Watch several movies and TV shows these days and you will see the same "style" cross over. Even Stargat Universes Soundtrack is now a total rip of ME's, and Tron: Legacies soundtrack so far is pretty much a carbon copy (Listen to the trailer music and then the Normandy ambient track, spot on).
As for the original post about things being overused, its standard. New tech comes out, but new tech is expensive. Rather than keep it subtle, they shove it in your face. Env mapping? Normal mapping? Bloom? Its all been "found", and then shoved into our faces so much that you KNOW its there. Spec mapping being over used is just another one. Add to that most games still have no real control over specual power, scale and colour and that most of then just greyscale the diffuse, and yeah, its gonna look a tad crap. Shame really, as spec in many ways is most important to the selling of a surface material.
Anyway, prepare yourself for excessive vignette, dof, noise, chromatic aberrations, lens distortions, colored and gradient filters to come in the following years.
i feel sad that such wonderful tools of photography such as vignieting, lens distortions, colour filters etc. are not used much in our games. These are part of visual story telling and it is a shame that photography and its techniques are ignored so badly!
Also ME didn't rip Syd Mead.
Yes some designs were inspired from some of his classic masterpieces.. but you got to admit that Syd Mead has inspired generations over generations with his iconic future. He pretty much defined the way future should look like. Even the space shuttle design is inspired by his designs
I like lens effects they add to the pretense that you are looking through a camera at something, which for Sci-fi can really help if what you are looking at is blatantly fictional.
they can also help make a more interesting image if half your screen is er stars
the "overuse" of bloom spec and lens effects in ME2 is also in my mind due to the high contrast environment of space, the greater the contrast the harder it is to control lens effects, this is true in real life and reflected quite well ME2, maybe pushed a little
~ Yeah, I never said anything about ME ripping Syd Mead though maybe just inspired by. I was just stating that lens flare was a big part of Bladerunner, and added to its sci fi feel just like Star Trek and ME. I was just saying its an art choice that some people either like or they don't but its quite deliberate.

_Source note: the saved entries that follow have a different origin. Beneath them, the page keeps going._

(** [_exchange_account] *)
Definition exchange_account (exchange_name account_alias environment : string) : SE Api (option (AccountRow Token)) :=
  s ← se_get; one_or_none (List.filter (same_account exchange_name account_alias environment) (ap_accounts s)).

(** [_aggregate_exchange_status] *)
Definition aggregate_exchange_status (accounts : list (AccountRow Token)) : string :=
  let any status := existsb (fun r => String.eqb (ac_status r) status) accounts in
  match accounts with
  | [] => "disconnected"
  | _ => if any "connected" then "connected" else if any "invalid_credentials" then "invalid_credentials"
         else if any "testing" then "testing" else if any "error" then "error" else "disconnected"
  end.

Definition api_settings : option JwtSettings := Some (ap_jwt e_settings).

Definition exchange_capabilities : Endpoint := mret (PDict supported_exchanges).

Definition exchanges : Endpoint :=
  accounts ← exchange_accounts;
  let item (kd : string * pyval) :=
    let own := List.filter (fun r => String.eqb (ac_exchange_name r) kd.1) accounts in
    PDict [("exchange_name", PStr kd.1); ("capabilities", kd.2);
           ("accounts", PList (map (fun r => PDict (exchange_account_payload api_settings r)) own));
           ("status", PStr (aggregate_exchange_status own))] in
  mret (PDict [("items", PList (map item supported_exchanges))]).

Definition exchanges_status : Endpoint :=
  accounts ← exchange_accounts;
  mret (PDict [("items", PList (map (fun r => PDict (exchange_account_payload api_settings r)) accounts))]).

(** Without settings the key is not shown. *)
Definition coinstore_accounts : Endpoint :=
  s ← se_get;
  let rows := sorted (fun a b => (ac_updated_at b <=? ac_updated_at a)%Z)
                (List.filter (fun r => String.eqb (ac_exchange_name r) "coinstore") (ap_accounts s)) in
  mret (PDict [("items", PList (map (fun r => PDict (exchange_account_payload None r)) rows))]).

(** ** Balances *)

Definition exchange_balance_payload (row : Snapshot) : dict :=
  [("asset", PStr (sn_asset row)); ("available_balance", PFloat (float_of_dec (sn_available row)));
   ("locked_balance", PFloat (float_of_dec (sn_reserved row))); ("reserved_balance", PFloat (float_of_dec (sn_reserved row)));
   ("total_balance", PFloat (float_of_dec (sn_total row))); ("valuation_asset", PStr (sn_valuation_asset row));
   ("valuation_price", PFloat (float_col (sn_valuation_price row))); ("valuation_amount", PFloat (float_col (sn_valuation_amount row)));
   ("captured_at", PStr (isoformat (sn_captured_at row)))].

(** [latest.setdefault(snapshot.asset, snapshot)] over the newest first *)
Definition set_default {A} (key : string) (v : A) (d : list (string * A)) : list (string * A) :=
  match od_get key d with Some _ => d | None => d ++ [(key, v)] end.
Definition latest_snapshots (account : string) (rows : list Snapshot) : list Snapshot :=
  od_vals (foldl (fun d r => set_default (sn_asset r) r d) []
             (sorted (fun a b => (sn_captured_at b <=? sn_captured_at a)%Z) (List.filter (fun r => String.eqb (sn_account r) account) rows))).

(** [float(x or 0)] of a float *)
Definition float_or_zero (x : float) : float := if feq x (Fin 0) then of_Z 0 else x.
Definition value_of (r : Snapshot) : float := float_or_zero (float_col (sn_valuation_amount r)).

(** The summands of the portfolio value: the valuations, or the stable coins
    when nothing is valued. *)
Definition portfolio_summands (rows : list Snapshot) : list float :=
  let valued := map value_of rows in
  if fle (fsum valued) (of_Z 0)
  then map (fun r => float_or_zero (float_of_dec (sn_total r))) (List.filter (fun r => bool_decide (sn_asset r ∈ ["USDT"; "USD"; "USDC"])) rows)
  else valued.
Definition portfolio_value (rows : list Snapshot) : float := fsum (portfolio_summands rows).

Definition exposure_percent (portfolio : float) (r : Snapshot) : float :=
  if fle portfolio (of_Z 0) then of_Z 0 else fround 6 (fmul (fdiv (value_of r) portfolio) (of_Z 100)).

Definition inventory_ratio (rows : list Snapshot) : float :=
  let portfolio := portfolio_value rows in
  let base := fsum (map value_of (List.filter (fun r => String.eqb (sn_asset r) (str_upper (ap_paper_base_asset e_settings))) rows)) in
  if fle portfolio (of_Z 0) then of_Z 0 else fdiv base portfolio.

(** [_exchange_balances_payload] *)
Definition exchange_balances_payload (row : AccountRow Token) : SE Api dict :=
  s ← se_get;
  let rows := latest_snapshots (ac_id row) (ap_snapshots s) in
  let portfolio := portfolio_value rows in
  mret [("exchange_name", PStr (ac_exchange_name row)); ("account_alias", PStr (ac_account_alias row)); ("environment", PStr (ac_environment row));
        ("portfolio_value", py_sum (portfolio_summands rows)); ("inventory_ratio", PFloat (inventory_ratio rows));
        ("balances", PList (map (fun r => PDict (od_set "exposure_percent" (PFloat (exposure_percent portfolio r)) (exchange_balance_payload r))) rows))].

Definition exchange_balances (exchange_name account_alias environment : string) : Endpoint :=
  row ← exchange_account (str_lower exchange_name) account_alias environment;
  match row with
  | None => http_error 404 "exchange account not found"
  | Some row => d ← exchange_balances_payload row; mret (PDict d)
  end.

(** ** Operations *)

Definition items (l : list dict) : pyval := PDict [("items", PList (map PDict l))].

Definition operations_audit_logs (limit : nat) : Endpoint :=
  s ← se_get; mret (items (map audit_payload (newest (fun r => e_stamp (au_id r)) limit (cs_audits (ap_store s))))).
Definition operations_runtime_events (limit : nat) : Endpoint :=
  s ← se_get; mret (items (map runtime_event_payload (newest (fun r => e_stamp (ev_id r)) limit (cs_events (ap_store s))))).
Definition operations_orders (limit : nat) : Endpoint :=
  s ← se_get; mret (items (map (order_payload (ap_pairs s)) (newest ao_created_at limit (ap_orders s)))).
Definition operations_trades (limit : nat) : Endpoint :=
  s ← se_get; mret (items (map (trade_payload (ap_pairs s)) (newest at_traded_at limit (ap_trades s)))).
Definition operations_positions : Endpoint :=
  s ← se_get;
  mret (items (map (position_payload (ap_pairs s)) (sorted (fun a b => (po_updated_at b <=? po_updated_at a)%Z) (ap_positions s)))).
Definition operations_risk_events (limit : nat) : Endpoint :=
  s ← se_get; mret (items (map risk_payload (newest (fun r => e_stamp (rr_id r)) limit (ap_risks s)))).

Definition operations_inventory (limit : nat) : Endpoint :=
  s ← se_get;
  let rows := newest sn_captured_at limit (ap_snapshots s) in
  let exposure := py_sum (map value_of rows) in
  mret (PDict [("items", PList (map (fun r => PDict (inventory_payload r)) rows)); ("exposure_notional", exposure); ("total_notional", exposure)]).

Definition operations_pnl : Endpoint :=
  s ← se_get;
  let realized := float_of_dec (db_sum (map po_realized (ap_positions s))) in
  let unrealized := float_of_dec (db_sum (map po_unrealized (ap_positions s))) in
  mret (PDict [("realized", PFloat realized); ("unrealized", PFloat unrealized); ("total", PFloat (fadd realized unrealized))]).

(** A key of Redis read as a document. *)
Definition get_document (key : string) : SE Api pyval := v ← client_get key; se_lift (loads_json v).

Fixpoint each_document (keys : list string) : SE Api (list (string * option string)) :=
  match keys with
  | [] => mret []
  | k :: rest => v ← client_get k; l ← each_document rest; mret ((k, v) :: l)
  end.

Definition health_prefix : string := "engine:health:".
(** [str(key).split("engine:health:", 1)[-1]] of a key that starts so *)
Definition engine_name (key : string) : string := match after health_prefix key with Some r => r | None => key end.

Definition operations_engines : SE Api dict :=
  s ← se_get;
  found ← each_document (List.filter (str_startswith health_prefix) (od_keys (ap_keys s)));
  engines ← se_lift (result_mapM (fun kv => v ← loads_json kv.2; Ok (engine_name kv.1, v)) found);
  mret [("engines", PDict (dict_merge [] engines))].

Definition operations_infrastructure : Endpoint :=
  t0 ← tick; database_ok ← database_health_check; t1 ← tick;
  t2 ← tick; redis_ok ← redis_health_check; t3 ← tick;
  let status (b : bool) := PStr (if b then "healthy" else "unhealthy") in
  let latency a b := PFloat (fround 3 (fmul (fsub (e_perf b) (e_perf a)) (of_Z 1000))) in
  mret (PDict [("database", status database_ok); ("redis", status redis_ok); ("database_latency_ms", latency t0 t1); ("redis_latency_ms", latency t2 t3)]).

(** An entry of [operations_exchanges]: status, symbols, last timestamp. *)
Definition XEntry : Type := string * list string * pyval.
Definition seen_entry (d : list (string * XEntry)) (kt : string * pyval) : list (string * XEntry) :=
  let '(exchange, symbol) := match split_once ":"%char kt.1 with Some (a, b) => (a, Some b) | None => (kt.1, None) end in
  let '(status, symbols, _) := default ("connected", [], kt.2) (od_get exchange d) in
  od_set exchange (status, symbols ++ match symbol with Some s => [s] | None => [] end, kt.2) d.

Definition entry_dict (websocket_state : pyval) (active : Z) (kx : string * XEntry) : string * pyval :=
  let '(name, (status, symbols, ts)) := kx in
  (name, PDict [("exchange", PStr name); ("status", PStr status); ("symbols", PList (map PStr symbols)); ("last_message_timestamp", ts);
                ("websocket_state", websocket_state); ("active_subscriptions", PInt active)]).

Definition operations_exchanges : SE Api dict :=
  health ← get_document "engine:health:market-data-engine";
  data_health ← se_lift (or_empty health);
  runtime ← se_lift (or_empty (pget "runtime" data_health));
  active ← se_lift (py_int (por (pget "active_subscriptions" runtime) (PInt 0)));
  let websocket_state := por (pget "websocket_state" runtime) (PStr "unknown") in
  last_messages ← se_lift (or_empty (pget "last_message_timestamp" runtime));
  let seen := foldl seen_entry [] last_messages in
  let all := foldl (fun d name => set_default name ("configured_no_messages", [], PNone) d) seen (od_keys supported_exchanges) in
  mret [("exchanges", PDict (map (entry_dict websocket_state active) all))].

(** [(((health or {}).get("runtime") or {}).get("metrics") or {}).get("counters") or {}] *)
Definition counters_of (health : pyval) : result dict :=
  h ← or_empty health;
  runtime ← or_empty (pget "runtime" h);
  metrics ← or_empty (pget "metrics" runtime);
  or_empty (pget "counters" metrics).

Definition operations_reconciliation : SE Api dict :=
  health ← get_document "engine:health:market-maker-engine";
  counters ← se_lift (counters_of health);
  let count k := py_int (por (pget_default k (PInt 0) counters) (PInt 0)) in
  mismatches ← se_lift (count "reconciliation.mismatches");
  alerts ← se_lift (count "reconciliation.alerts");
  runs ← se_lift (count "reconciliation.runs");
  let status := if (0 <? runs)%Z && (mismatches =? 0)%Z then "ok" else if (0 <? runs)%Z then "warning" else "not_running" in
  mret [("status", PStr status); ("runs", PInt runs); ("mismatch_count", PInt mismatches); ("alert_count", PInt alerts); ("mismatches", PList [])].

(** [operations_kill_switch_status], [admin_kill_switch_status] *)
Definition kill_switch_status : Endpoint :=
  state ← get_document "risk:kill_switch"; mret (por state (PDict [("active", PBool false)])).

Definition operations_canary_limits : Endpoint :=
  mret (PDict [("max_canary_notional", PFloat (ap_max_canary_notional e_settings)); ("max_canary_position", PFloat (ap_max_canary_position e_settings));
               ("trading_mode", PStr (ap_trading_mode e_settings))]).

(** [RestClient.health] of a fresh client *)
Definition rest_health (t : nat) (definition : ExchangeDefinition) (signer : option (string * string)) : result bool :=
  (PublicExchange.health (e_rest t) (e_monotonic t) (venue_value (xd_name definition)) signer definition
     (mkRest (new_bucket (xd_rate_limit definition) (e_monotonic t 0)) 0 [])).2.

Definition coinstore_health (actor : dict) : Endpoint :=
  t0 ← tick;
  adapter ← se_lift (create_adapter "coinstore" (ap_adapter e_settings) (Some "coinstore") (e_monotonic t0 0));
  t1 ← tick;
  let '(rest_status, rest_error) :=
    match rest_health t1 (ad_definition adapter) (ad_signer adapter) with
    | Ok _ => ("healthy", PNone)
    | Err exc => ("unhealthy", PStr (exn_name (ex_class exc) +:+ ": " +:+ ex_msg exc))
    end in
  t2 ← tick;
  let latency_ms := fround 3 (fmul (fsub (e_perf t2) (e_perf t1)) (of_Z 1000)) in
  health ← get_document "engine:health:market-data-engine";
  data_health ← se_lift (or_empty health);
  runtime ← se_lift (or_empty (pget "runtime" data_health));
  keys ← se_lift (iterate (por (pget "last_message_timestamp" runtime) (PDict [])));
  let websocket_keys := List.filter (fun k => str_startswith "coinstore:" (py_str k)) keys in
  rate_limit ← se_lift (d ← item_get "coinstore" (PDict supported_exchanges); item_get "rate_limit" d);
  mret (PDict [("rest", PDict [("status", PStr rest_status); ("latency_ms", PFloat latency_ms); ("error", rest_error)]);
               ("websocket", PDict [("status", match websocket_keys with [] => pget_default "websocket_state" (PStr "no_messages") runtime | _ => PStr "healthy" end);
                                    ("last_message_keys", PList websocket_keys)]);
               ("rate_limit", rate_limit); ("actor", pget "sub" actor)]).
Lemma store_account_spec reset n q found s0 s : accounts_ok s -> later s0 s -> found_spec n (xq_account_alias q) (xq_environment q) s found ->
  wp (store_account reset n q found)
     (fun row s' => ok_from s0 s' /\ row ∈ ap_accounts s' /\ account_key row = (n, xq_account_alias q, xq_environment q) /\ holds_secrets row q) (later s0) s.
Proof.
  intros O L F. unfold store_account. apply wp_bind.
  match goal with |- wp _ ?Q _ _ => enough (W : wp (match found with None => row ← new_account n q; _ ← add_account row; mret row
      | Some r => row ← updated_account reset q r; _ ← save_account row; mret row end)
      (fun row s' => accounts_ok s' /\ later s0 s' /\ row ∈ ap_accounts s' /\ account_key row = (n, xq_account_alias q, xq_environment q) /\ holds_secrets row q) (later s0) s);
    [eapply wp_mono; [exact W| |done]|] end.
  - intros row s1 (O1 & L1 & Hin & Hk & Hs). apply wp_bind, wp_keeps; [apply keeps_flush|done|]. intros _ s2 E2 L2. apply wp_ret.
    split; [split; [by eapply accounts_ok_later|by eapply later_trans]|]. by rewrite E2.
  - destruct found as [r|].
    + destruct F as [Hr Hk]. destruct reset.
      all: unfold updated_account, sealed_secrets, seal, tick, wp, mbind, se_bind, mret, se_ret, on_store, cs_next; cbv beta iota zeta; cbn [with_store ap_store cs_tick];
        match goal with |- context [save_account ?row0 ?s0'] => set (row := row0); set (s1 := s0') end;
        (destruct (save_account_ok row r s1) as [O1 Hin]; [apply (accounts_ok_later s); [done|unfold later; simpl; lia|done]|done|done|done|]);
        change (save_account row s1) with ((save_account row s1).1, @Ok unit tt); cbv iota beta; split; [done|];
        (split; [eapply later_trans; [exact L|unfold later; simpl; lia]|]); (split; [done|]); (split; [exact Hk|]);
        by eapply secrets_sealed.
    + unfold new_account, sealed_secrets, seal, tick, wp, mbind, se_bind, mret, se_ret, on_store, cs_next; cbv beta iota zeta; cbn [with_store ap_store cs_tick].
      unfold add_account, se_modify. cbv beta iota.
      match goal with |- context [with_accounts (fun l => l ++ [?row0]) ?s0'] => set (row := row0); set (s1 := s0') end.
      assert (O1 : accounts_ok s1) by (apply (accounts_ok_later s); [done|unfold later; simpl; lia|done]).
      split; [apply add_account_ok; [done|exact F|eexists; split; [|reflexivity]; simpl; lia|]|].
      { apply (fresh_id s); [done|simpl; lia]. }
      split; [eapply later_trans; [exact L|unfold later; simpl; lia]|]. split; [apply elem_of_app; right; by left|]. split; [done|].
      by eapply secrets_sealed.
Qed.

I don't put them on every single light source but when used in the correct places they add so much to the scene. That blue beam is very iconic to the Mass Effect look and yes, Syd Mead is heavily referenced although not slavishly copied.
! Oh god, I remember the Super Lens Flare Obsession... Back in the late '90s when the original Unreal engine was riding high and everybody was cramming games like Wheel of Time and Klingon Honor Guard full of lens flares, I remember talking to an animator at Epic who was trying to figure out how to make a character animation solely out of lens flares. Just to take it to the extreme and piss everybody off.
I've never minded Mass Effect's use of bloom and flare. Believe it or not, to me it evokes a lot of similarity to Apollo and early Shuttle-era NASA footage, when they were still using compact film cameras with lenses made for durability and weight instead of optical quality. Lots of those images and films show clear desaturation and bloom, and there's flares everywhere.
I think that's part of the root of ME's art direction's strength at immediately 'working' as a sci-fi setting - it looks like a real one almost everyone has seen before.
For example...
The bloomy and foggy ambience is reminiscent of scifi. The most obvious, to me, example is Babylon 5 where the conversations were kinda similar to ME: Camera changes from viewing one speaker to the next with a blurry background and massive bloom, giving the head forms a slightly hazy appearance.
Similar application can be found in Star Trek as many have already pointed out.
Oh and I love it.
Ha, I knew I wasn't imagining things! It may be a ripoff, but it's one of the small number of reasons I still watch that show.
i r looking forward to reach!
also the moon landing never actually happened.